禅師は夢から覚めて、床浦大明神のお札を授けるようになったそうです。

霊験あららかなことは老人のいう通りであったという話が載っているのです。

今読めば、白隠禅師の頃も疫病で苦労されたのだと思うのでしょうが、今まで何度も読んでいる筈なのに、全く意にもとめてなかったのでした。

やはりこれも「見れども見えず」です。

普段から、人は自分の関心のあるものしか見ていない、平等にはものを見ていないのだ、見るということには、既に自我意識がからんでいて平等ではないと話をしていたのですが、まさしくその通りでありました。

それと同時に、白隠禅師の様なお方が、当時の流行病に対してお札を書いておられた慈悲心の深さに感銘を受けました。

多くの人たちの安寧のために祈る心を忘れてはならないと思いました。

それと共に

『図書』の「大流行により惨劇から100年 – スペイン・インフルエンザ」の最後には、スペイン・インフルエンザの実態を解明した名著として、速水融先生の『日本を襲ったスペイン・インフルエンザ – 人類とウイルスの第一次世界戦争』(二〇〇六年、藤原書店)を紹介されています。

そして著者の速水先生は、

「日本がスペイン・インフルエンザからほとんど何も学んでこなかったことを教訓として、その実態を解明し、今後必ず起こるパンデミックの災厄を「減災」するための事前準備と緊急対応の確立を強調している」

というのであります。

文章の最後に田代先生は、

「研究者には有効な対応手段の開発が喫緊の課題であり、行政には市民生活を維持するための行動計画を立て、実施可能に準備しておく責任がある。

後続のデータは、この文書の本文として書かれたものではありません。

(* ===== verification/Commands.v ===== *)
(** * Port and packet commands

    The operations of [app/pktgen-cmds.c] that the command line and the Lua
    bindings call: port flags and modes, the single, rate, range and sequence
    packet settings, statistics, defaults and reset.  Each is a function on the
    world of one port; those that compute a transmit rate return [option], as
    the functions of [Pacing] they call.  Drawing the screen and printing are
    left out. *)
From Stdlib Require Import Floats.SpecFloat Ascii String.
From S2P Require Import Prelude Mem Inet RandomBits PortInfo Headers Pacing.

(** ** Constants *)
Definition ENABLE_STATE := 1.
Definition DISABLE_STATE := 0.
Definition PRINT_LABELS_FLAG := Z.shiftl 1 0.
Definition MAC_FROM_ARP_FLAG := Z.shiftl 1 1.
Definition PROMISCUOUS_ON_FLAG := Z.shiftl 1 2.
Definition CONFIG_PAGE_FLAG := Z.shiftl 1 16.
Definition SEQUENCE_PAGE_FLAG := Z.shiftl 1 17.
Definition RANGE_PAGE_FLAG := Z.shiftl 1 18.
Definition PCAP_PAGE_FLAG := Z.shiftl 1 19.
Definition CPU_PAGE_FLAG := Z.shiftl 1 20.
Definition RND_BITFIELD_PAGE_FLAG := Z.shiftl 1 21.
Definition LOG_PAGE_FLAG := Z.shiftl 1 22.
Definition LATENCY_PAGE_FLAG := Z.shiftl 1 23.
Definition STATS_PAGE_FLAG := Z.shiftl 1 24.
Definition XSTATS_PAGE_FLAG := Z.shiftl 1 25.
Definition RATE_PAGE_FLAG := Z.shiftl 1 26.
Definition UPDATE_DISPLAY_FLAG := Z.shiftl 1 31.
Definition PAGE_MASK_BITS :=
  CONFIG_PAGE_FLAG ||| SEQUENCE_PAGE_FLAG ||| RANGE_PAGE_FLAG ||| PCAP_PAGE_FLAG |||
  CPU_PAGE_FLAG ||| RND_BITFIELD_PAGE_FLAG ||| LOG_PAGE_FLAG ||| LATENCY_PAGE_FLAG |||
  XSTATS_PAGE_FLAG ||| STATS_PAGE_FLAG ||| RATE_PAGE_FLAG.
Definition DEFAULT_NETMASK := 0xFFFFFF00.
Definition DEFAULT_IP_ADDR := Z.shiftl 192 24 ||| Z.shiftl 168 16.
Definition DEFAULT_TX_COUNT := 0.
Definition DEFAULT_TX_RATE := 100.
Definition DEFAULT_PRIME_COUNT := 1.
Definition MAX_PRIME_COUNT := 4.
Definition DEFAULT_SRC_PORT := 1234.
Definition DEFAULT_DST_PORT := 5678.
Definition DEFAULT_TTL := 4.
Definition MIN_VLAN_ID := 1.
Definition MAX_VLAN_ID := 4095.
Definition DEFAULT_VLAN_ID := MIN_VLAN_ID.
Definition DEFAULT_COS := 0.
Definition MAX_COS := 7.
Definition DEFAULT_TOS := 0.
Definition MAX_TOS := 255.
Definition MAX_DUMP_PACKETS := 32.
Definition PCAP_PAGE_SIZE := 25.
Definition GRATUITOUS_ARP := 5.
Definition sizeof_tstamp_t := 16.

しかし、現在の科学・技術と行政能力には限界があり、被害ゼロはあり得ない。

各自は、想定される最悪の事態における最善の対応方法と、自分はどのように行動すべきかを考え、普段から準備しておくことが必要である」

と指摘されています。

今読むと、その通りだったのだと考えさせられました。

普段から何を見ても、何を読んでも、自分の関心の向くものだけでなく、広くものを見て考えなければならないと反省したところです。

今からでも「想定される最悪の事態における最善の対応方法と、自分はどのように行動すべきかを考え、普段から準備しておく」必要を改めて学びました。